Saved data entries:
+---+

(** A history of two entries or more whose estimated daily sales are all
    equal is labelled [stable], and the reported change lies inside the
    band from -10 to 10 that the label stands for. *)
Theorem steady_history_is_stable (h : list bsr_record) (x : R) :
  (2 <= List.length h)%nat ->
  (forall d, In d (daily_sales_by_time h) -> d = x) ->
  exists a,
    get_sales_trend_analysis h = Some (Analysis a)
    /\ trend a = "stable" /\ -10 <= change_percent a <= 10.
Proof.
  intros Hlen Hall.
  pose proof (length_daily_sales h) as Hs.
  destruct (Nat.eq_dec (List.length h) 2) as [E2 | N2].
  - destruct (trend_of_two h E2) as (d1 & d2 & a & Ed & Ha & Hc & Ht).
    exists a. split; [assumption|]. split; [|rewrite Hc; lra].
    rewrite Ed in Hall.
    rewrite (Hall d1 ltac:(simpl; tauto)), (Hall d2 ltac:(simpl; tauto)) in Ht.
    rewrite Ht. unfold gtb, ltb.
    repeat destruct Rlt_dec; try reflexivity; lra.
  - destruct (trend_of_three_or_more h ltac:(lia)) as (x0 & a & Hx & Ha & Hc & Ht).
    exists a. split; [assumption|].
    cbv zeta in Hc, Ht.
    set (sales := daily_sales_by_time h) in *.
    assert (sum (last3 sales) / 3 = x) as E3.
    { rewrite (sum_of_constant x)
        by (intros d Hd; apply Hall; unfold last3 in Hd;
            now apply (in_skipn_part _ _ _ Hd)).
      unfold last3. rewrite length_skipn.
      replace (List.length sales - (List.length sales - 3))%nat with 3%nat
        by lia.
      simpl INR. lra. }
    assert ((if (3 <? List.length sales)%nat
             then sum (but_last3 sales) / INR (List.length (but_last3 sales))
             else x0) = x) as Eo.
    { destruct (Nat.ltb_spec 3 (List.length sales)).
      - rewrite (sum_of_constant x)
          by (intros d Hd; apply Hall; unfold but_last3 in Hd;
              now apply (in_firstn_part _ _ _ Hd)).
        assert (0 < INR (List.length (but_last3 sales))).
        { apply lt_0_INR. unfold but_last3. rewrite length_firstn. lia. }
        field. lra.
      - apply Hall. destruct sales as [|d sales']; [discriminate|].
        injection Hx as <-. now left. }
    rewrite E3, Eo in Hc, Ht.
    assert ((if gtb x 0 then (x - x) / x * 100 else 0) = 0) as Ez.
    { destruct (gtb x 0); [|reflexivity]. unfold Rdiv. ring. }
    rewrite Ez in Hc, Ht.
    split; [|rewrite Hc; lra].
    rewrite Ht. unfold gtb, ltb.
    repeat destruct Rlt_dec; try reflexivity; lra.
Qed.
End SteadyHistory.

Section SteadyHistoryWitness.
Import Py PyFloat BSRCalculator.
Local Open Scope R_scope.
Local Open Scope string_scope.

+---+

For this exercise, restate each of the entries without any deviation.

Response box:
(** A history of two entries or more whose estimated daily sales are all
    equal is labelled [stable], and the reported change lies inside the
    band from -10 to 10 that the label stands for. *)
Theorem steady_history_is_stable (h : list bsr_record) (x : R) :
  (2 <= List.length h)%nat ->
  (forall d, In d (daily_sales_by_time h) -> d = x) ->
  exists a,
    get_sales_trend_analysis h = Some (Analysis a)
    /\ trend a = "stable" /\ -10 <= change_percent a <= 10.
Proof.
  intros Hlen Hall.
  pose proof (length_daily_sales h) as Hs.
  destruct (Nat.eq_dec (List.length h) 2) as [E2 | N2].
  - destruct (trend_of_two h E2) as (d1 & d2 & a & Ed & Ha & Hc & Ht).
    exists a. split; [assumption|]. split; [|rewrite Hc; lra].
    rewrite Ed in Hall.
    rewrite (Hall d1 ltac:(simpl; tauto)), (Hall d2 ltac:(simpl; tauto)) in Ht.
    rewrite Ht. unfold gtb, ltb.
    repeat destruct Rlt_dec; try reflexivity; lra.
  - destruct (trend_of_three_or_more h ltac:(lia)) as (x0 & a & Hx & Ha & Hc & Ht).
    exists a. split; [assumption|].
    cbv zeta in Hc, Ht.
    set (sales := daily_sales_by_time h) in *.
    assert (sum (last3 sales) / 3 = x) as E3.
    { rewrite (sum_of_constant x)
        by (intros d Hd; apply Hall; unfold last3 in Hd;
            now apply (in_skipn_part _ _ _ Hd)).
      unfold last3. rewrite length_skipn.
      replace (List.length sales - (List.length sales - 3))%nat with 3%nat
        by lia.
      simpl INR. lra. }
    assert ((if (3 <? List.length sales)%nat
             then sum (but_last3 sales) / INR (List.length (but_last3 sales))
             else x0) = x) as Eo.
    { destruct (Nat.ltb_spec 3 (List.length sales)).
      - rewrite (sum_of_constant x)
          by (intros d Hd; apply Hall; unfold but_last3 in Hd;
              now apply (in_firstn_part _ _ _ Hd)).
        assert (0 < INR (List.length (but_last3 sales))).
        { apply lt_0_INR. unfold but_last3. rewrite length_firstn. lia. }
        field. lra.
      - apply Hall. destruct sales as [|d sales']; [discriminate|].
        injection Hx as <-. now left. }
    rewrite E3, Eo in Hc, Ht.
    assert ((if gtb x 0 then (x - x) / x * 100 else 0) = 0) as Ez.
    { destruct (gtb x 0); [|reflexivity]. unfold Rdiv. ring. }
    rewrite Ez in Hc, Ht.
    split; [|rewrite Hc; lra].
    rewrite Ht. unfold gtb, ltb.
    repeat destruct Rlt_dec; try reflexivity; lra.
Qed.
End SteadyHistory.

Section SteadyHistoryWitness.
Import Py PyFloat BSRCalculator.
Local Open Scope R_scope.
Local Open Scope string_scope.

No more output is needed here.